Collected data:
******
(** An available entry that reaches the last page below 4 GiB keeps
    [parse_memory_map] in its loop forever: the 32-bit counter wraps around
    before it exceeds the bound. *)
Theorem memory_map_endless (fuel : nat) (used : list UsedMemoryRange) (rs : list PhysicalRegion) (e : mmap_entry) a l :
  type e = MULTIBOOT_MEMORY_AVAILABLE -> wrap U64 (addr e + len e) <= 0xffffffff ->
  fix_up e = (a, l) -> PAGE_SIZE <= l -> aligned a -> 0xfffff000 <= wrap U64 (a + l) ->
  forall rs', parse_entry fuel used rs e <> Ok rs'.
Proof.
  intros Ht Hw Hf Hl Ha Hb rs' E. unfold parse_entry in E. rewrite Ht in E.
  change (negb (MULTIBOOT_MEMORY_AVAILABLE =? MULTIBOOT_MEMORY_AVAILABLE)) with false in E. cbn iota in E.
  rewrite (proj2 (Z.ltb_ge _ _)) in E by lia. rewrite Hf, (proj2 (Z.ltb_ge _ _)) in E by lia.
  assert (aligned (wrap size_t a)) as Hp by (unfold aligned, PAGE_SIZE in *; unfold_ty; Z.to_euclidean_division_equations; lia).
  assert (0 <= wrap size_t a < 2 ^ 32) as Hr by (unfold_ty; Z.to_euclidean_division_equations; lia).
  revert rs E Hp Hr. generalize (wrap size_t a). induction fuel as [|fuel IH]; intros p rs E Hp Hr; [done|].
  cbn [page_loop] in E. rewrite (proj2 (Z.leb_le _ _)) in E
    by (unfold aligned, PAGE_SIZE in *; Z.to_euclidean_division_equations; lia).
  inv_res. eapply IH; [done|unfold aligned, PAGE_SIZE in *|]; unfold_ty; Z.to_euclidean_division_equations; lia.
Qed.

Lemma memory_map_endless_witness :
  forall rs', parse_entry 1000 [] [] (mkEntry 0xff000000 0xffffff 1) <> Ok rs'.
Proof.
  apply (memory_map_endless 1000 [] [] (mkEntry 0xff000000 0xffffff 1) 0xff000000 0xfff000);
    try reflexivity; vm_compute; discriminate.
Defined.
(** [AnonymousVMObject(size, strategy)] for the two lazy strategies. *)
Definition new_anonymous (size_ : Z) (lazily_committed : bool) : res VMObject :=
  let* n := ceil_div size_ PAGE_SIZE in
  Ok (mkVMObject Anonymous
        (replicate (Z.to_nat n) (if lazily_committed then LazyCommittedPage else SharedZeroPage)) None).

(** [InodeVMObject(inode, size)]: the pages are read when they are needed. *)
Definition new_inode (c : class) (size_ : Z) : res VMObject :=
  let* n := ceil_div size_ PAGE_SIZE in
  Ok (mkVMObject c (replicate (Z.to_nat n) NoPage) None).

Definition is_special (p : page) : bool :=
  match p with SharedZeroPage | LazyCommittedPage => true | _ => false end.

(** [AnonymousVMObject::should_cow] *)
Definition should_cow (vm : VMObject) (page_index : nat) (is_shared : bool) : res bool :=
  let* p := Vector.at_ (m_physical_pages vm) page_index in
  if is_special p then Ok true
  else if is_shared then Ok false
  else
    match m_cow_map vm with
    | None => Ok false
    | Some map => Vector.at_ map page_index
    end.

(** [ensure_cow_map]: a new map has every bit set. *)
Definition ensure_cow_map (vm : VMObject) : list bool :=
  match m_cow_map vm with
  | Some map => map
  | None => replicate (length (m_physical_pages vm)) true
  end.

(** [AnonymousVMObject::set_should_cow] *)
Definition set_should_cow (vm : VMObject) (page_index : nat) (cow : bool) : res VMObject :=
  let* map := Vector.set_at (ensure_cow_map vm) page_index cow in
  Ok (mkVMObject (m_class vm) (m_physical_pages vm) (Some map)).

End VMObject.

Module Region.
Import VirtualAddress Range.

(** [Region::Access] *)
Definition Read : Z := 1.
Definition Write : Z := 2.
Definition Execute : Z := 4.
Definition HasBeenReadable : Z := 16.
Definition HasBeenWritable : Z := 32.
Definition HasBeenExecutable : Z := 64.

(** [m_mapped] says whether [m_page_directory] is set; the object is an
    identifier. *)
Record Region := mkRegion {
  m_range : Range;
  m_offset_in_vmobject : Z;
  m_vmobject : positive;
  m_name : string;
  m_access : Z;
  m_shared : bool;
  m_cacheable : bool;
  m_stack : bool;
  m_mmap : bool;
  m_syscall_region : bool;
  m_mapped : bool;
}.

Definition with_access (r : Region) (access : Z) : Region :=
  mkRegion (m_range r) (m_offset_in_vmobject r) (m_vmobject r) (m_name r) access (m_shared r)
    (m_cacheable r) (m_stack r) (m_mmap r) (m_syscall_region r) (m_mapped r).

(** Name and flags. *)
Definition with_flags (r : Region) (name : string) (shared stack mmap syscall : bool) : Region :=
  mkRegion (m_range r) (m_offset_in_vmobject r) (m_vmobject r) name (m_access r) shared
    (m_cacheable r) stack mmap syscall (m_mapped r).

Definition set_name (r : Region) (name : string) : Region :=
  with_flags r name (m_shared r) (m_stack r) (m_mmap r) (m_syscall_region r).
Definition set_shared (r : Region) (b : bool) : Region :=
  with_flags r (m_name r) b (m_stack r) (m_mmap r) (m_syscall_region r).
Definition set_stack (r : Region) (b : bool) : Region :=
  with_flags r (m_name r) (m_shared r) b (m_mmap r) (m_syscall_region r).
Definition set_mmap (r : Region) (b : bool) : Region :=
  with_flags r (m_name r) (m_shared r) (m_stack r) b (m_syscall_region r).
Definition set_syscall_region (r : Region) (b : bool) : Region :=
  with_flags r (m_name r) (m_shared r) (m_stack r) (m_mmap r) b.
(* ===== verification/SpaceFacts.v ===== *)
(** * Invariants of an address space and what the operations of Space do to them

    [layout] says that the regions of the container are disjoint page ranges of
    the address space, that no address of a region is available to the
    allocator, and that each region maps pages its object has.  [inv] adds the
    container and the lookup cache, [ptes_ok] that a page table entry allows no
    more than the region it belongs to.  The lemmas are proved against the
    interface of the container. *)

From S2P Require Import Prelude Memory Containers RangeAllocator Region Space.
Import VirtualAddress Range RangeAllocator RangeFacts VMObject Region RegionFacts Space.

(** Computes the fields of an updated address space. *)
Ltac fields :=
  cbn [m_regions m_objects m_vmobjects m_shared_vmobjects m_range_allocator m_ptes m_cache_range
       m_cache_region with_regions with_objects with_vmobjects with_allocators with_ptes with_cache] in *.

(** ** Page arithmetic *)

Module PageFacts.

Lemma aligned_range b : 0 <= b < 2 ^ 32 -> b mod PAGE_SIZE = 0 -> is_page_aligned b = true.
Proof.
  intros Hb Ha. unfold is_page_aligned. change 0xfff with (Z.ones 12). rewrite Z.land_ones by lia.
  change (2 ^ 12) with PAGE_SIZE. lia.
Qed.

End PageFacts.
Import PageFacts.

(** ** Invariants *)

Module SpaceFacts.
Section Facts.
Context {M : Type} `{OM : OrderedMap M} `{OL : !OrderedMapLaws M}.
Implicit Types s : Space (M := M).

(** Class and pages of the objects; the copy-on-write marks are left out. *)
Definition shape (v : gmap positive VMObject) : gmap positive (class * list page) :=
  (fun vm => (m_class vm, m_physical_pages vm)) <$> v.

Definition cow_maps_ok (v : gmap positive VMObject) : Prop :=
  forall id vm map, v !! id = Some vm -> m_cow_map vm = Some map -> length map = length (m_physical_pages vm).

(** A region is a page range of the address space with sane access bits that
    maps pages its object has; only shared regions map shared file objects. *)
Record region_good (shapes : gmap positive (class * list page)) (total : Range) (r : Region) : Prop := {
  rg_range : range_ok total (m_range r);
  rg_access : access_ok (m_access r) = true;
  rg_wx : wx_ok (m_access r) = true;
  rg_offset : 0 <= m_offset_in_vmobject r /\ m_offset_in_vmobject r mod PAGE_SIZE = 0 /\
    m_offset_in_vmobject r + region_size r < 2 ^ 32;
  rg_vm : exists c pages, shapes !! m_vmobject r = Some (c, pages) /\
    m_offset_in_vmobject r + region_size r <= PAGE_SIZE * Z.of_nat (length pages) /\
    ((exists i, c = SharedInode i) -> m_shared r = true);
}.

Definition in_region (r : Region) (x : Z) : Prop := in_range (m_range r) x.

Definition disjoint (r r' : Region) : Prop := forall x, in_region r x -> ~ in_region r' x.

(** The container has the region [r] as the object [id]. *)
Definition owns (objs : gmap positive Region) (c : gmap Z positive) (id : positive) (r : Region) : Prop :=
  objs !! id = Some r /\ c !! vaddr r = Some id.

Record layout (objs : gmap positive Region) (shapes : gmap positive (class * list page))
    (a : RangeAllocator) (c : gmap Z positive) : Prop := {
  ly_alloc : alloc_inv a;
  ly_total : 0x00800000 <= m_base (m_total_range a) /\
             m_base (m_total_range a) + m_size (m_total_range a) <= 0xc0000000;
  ly_span : m_size (m_total_range a) <= 2 ^ 31;
  ly_regions : forall k id, c !! k = Some id -> exists r, objs !! id = Some r /\ vaddr r = k;
  ly_good : forall id r, owns objs c id r -> region_good shapes (m_total_range a) r;
  ly_disjoint : forall id r id' r', owns objs c id r -> owns objs c id' r' -> id <> id' -> disjoint r r';
  ly_taken : forall id r x, owns objs c id r -> in_region r x -> ~ is_free a x;
}.
(** A region that is exactly the range, and the cache that remembers it. *)
Lemma find_region_from_range_ok s c rg :
  state s c [] -> 0 <= size rg <= 0xfffff000 ->
  exists s' o, find_region_from_range s rg = Ok (s', o) /\
    match o with
    | Some id => exists r, owns (m_objects s) c id r /\ base rg = vaddr r /\
        page_round_up (size rg) = Ok (region_size r) /\ state s' c [] /\
        exists cr ci, s' = with_cache s cr ci
    | None => s' = s /\ forall id r, owns (m_objects s) c id r -> base rg = vaddr r ->
        page_round_up (size rg) <> Ok (region_size r)
    end.
Proof using OL.
  intros Hst Hsz. pose proof (st_inv _ _ _ Hst) as [I1 I2 I3 I4].
  assert (exists s' o, lookup_region s rg = Ok (s', o) /\
    match o with
    | Some id => exists r, owns (m_objects s) c id r /\ base rg = vaddr r /\
        page_round_up (size rg) = Ok (region_size r) /\ state s' c [] /\
        exists cr ci, s' = with_cache s cr ci
    | None => s' = s /\ forall id r, owns (m_objects s) c id r -> base rg = vaddr r ->
        page_round_up (size rg) <> Ok (region_size r)
    end) as Hlook.
  { unfold lookup_region. rewrite (om_find_law _ c) by done. cbn [res_bind].
    destruct (c !! base rg) as [id|] eqn:Ek.
    2: { exists s, None. split; [done|]. split; [done|]. intros id r [_ Hk] E. congruence. }
    destruct (ly_regions _ _ _ _ I2 _ _ Ek) as (r & Hr & Hv). rewrite (region_at_ok s id r Hr). cbn [res_bind].
    assert (owns (m_objects s) c id r) as Ho by (split; [done|by rewrite Hv]).
    rewrite page_round_up_ok by done. cbn [res_bind].
    destruct (Z.eqb_spec (region_size r) (PAGE_SIZE * ((size rg + PAGE_SIZE - 1) / PAGE_SIZE))) as [E|E]; cbn [negb].
    - do 2 eexists. split; [done|]. exists r. split; [done|]. split; [done|]. rewrite E. split; [done|].
      split; [|by eauto]. apply (with_cache_state s c [] rg id r); [done|done|done|]. by rewrite page_round_up_ok, E.
    - exists s, None. split; [done|]. split; [done|]. intros i q Hq Hb' [= Hq'].
      assert (i = id) as -> by (destruct Hq; congruence). rewrite (owns_fun _ _ _ _ _ Hq Ho) in Hq'. congruence. }
  unfold find_region_from_range. destruct (m_cache_range s) as [cr|] eqn:Ecr; [|done].
  destruct (m_cache_region s) as [id|] eqn:Eci; [|done]. destruct (op_eq cr rg) eqn:Eeq; [|done].
  apply op_eq_spec in Eeq as ->. destruct (I4 rg id) as (r & Ho & Hb & Hs); [done|done|].
  exists s, (Some id). split; [done|]. exists r. do 3 (split; [done|]). split; [done|].
  exists (Some rg), (Some id). rewrite <- Ecr, <- Eci. by destruct s.
Qed.

Lemma contains_inside s c id r rg :
  state s c [] -> owns (m_objects s) c id r -> 0 <= m_base rg < 2 ^ 32 -> 0 < m_size rg < 2 ^ 32 ->
  contains (m_range r) rg = true <-> inside r rg.
Proof using.
  intros Hst Ho Hb Hs. pose proof (st_inv _ _ _ Hst) as Hinv.
  pose proof (good_bounds _ _ _ (ly_total _ _ _ _ (in_layout _ _ Hinv)) (inv_good _ _ _ _ Hinv Ho)) as (B1 & B2 & B3 & _).
  unfold vaddr, region_size, base, size in *. unfold contains. rewrite contains_span_spec; unfold base, size; [done|lia..].
Qed.

(** The region that contains a range. *)
Lemma find_region_containing_ok s c rg :
  state s c [] -> 0 <= m_base rg < 2 ^ 32 -> 0 < m_size rg < 2 ^ 32 ->
  exists o, find_region_containing s rg = Ok o /\
    match o with
    | Some id => exists r, owns (m_objects s) c id r /\ inside r rg
    | None => forall id r, owns (m_objects s) c id r -> ~ inside r rg
    end.
Proof using OL.
  intros Hst Hb Hs. pose proof (st_inv _ _ _ Hst) as [I1 I2 I3 I4]. unfold find_region_containing.
  destruct (om_find_largest_not_above_law (m_regions s) c (base rg) I1) as (o & -> & Ho). cbn [res_bind].
  destruct o as [id|].
  2: { exists None. split; [done|]. intros id r [_ Hk] [H1 _]. specialize (Ho _ _ Hk). unfold vaddr, base in *. lia. }
  destruct Ho as (j & Hj & Hle & Hmax). destruct (ly_regions _ _ _ _ I2 _ _ Hj) as (r & Hr & Hv).
  assert (owns (m_objects s) c id r) as Hor by (split; [done|by rewrite Hv]).
  rewrite (region_at_ok s id r Hr). cbn [res_bind].
  destruct (contains (m_range r) rg) eqn:Ec.
  - exists (Some id). split; [done|]. exists r. split; [done|]. by apply (contains_inside s c id r).
  - exists None. split; [done|]. intros i q Hq Hin. destruct (decide (i = id)) as [-> |Hne].
    + rewrite (owns_fun _ _ _ _ _ Hq Hor) in Hin. apply (contains_inside s c id r) in Hin; [congruence|done..].
    + apply (ly_disjoint _ _ _ _ I2 id r i q Hor Hq ltac:(congruence) (vaddr r)).
      * pose proof (good_bounds _ _ _ (ly_total _ _ _ _ I2) (ly_good _ _ _ _ I2 _ _ Hor)) as (_ & B & _).
        unfold in_region, in_range, vaddr, region_size, base, size in *. lia.
      * destruct Hin as [H1 H2]. specialize (Hmax _ _ (proj2 Hq)).
        unfold in_region, in_range, vaddr, base in *. lia.
Qed.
******
Assigned task: Every line above that includes the string "list" should be counted, and the answer should be that number only.

Response to this exercise: 5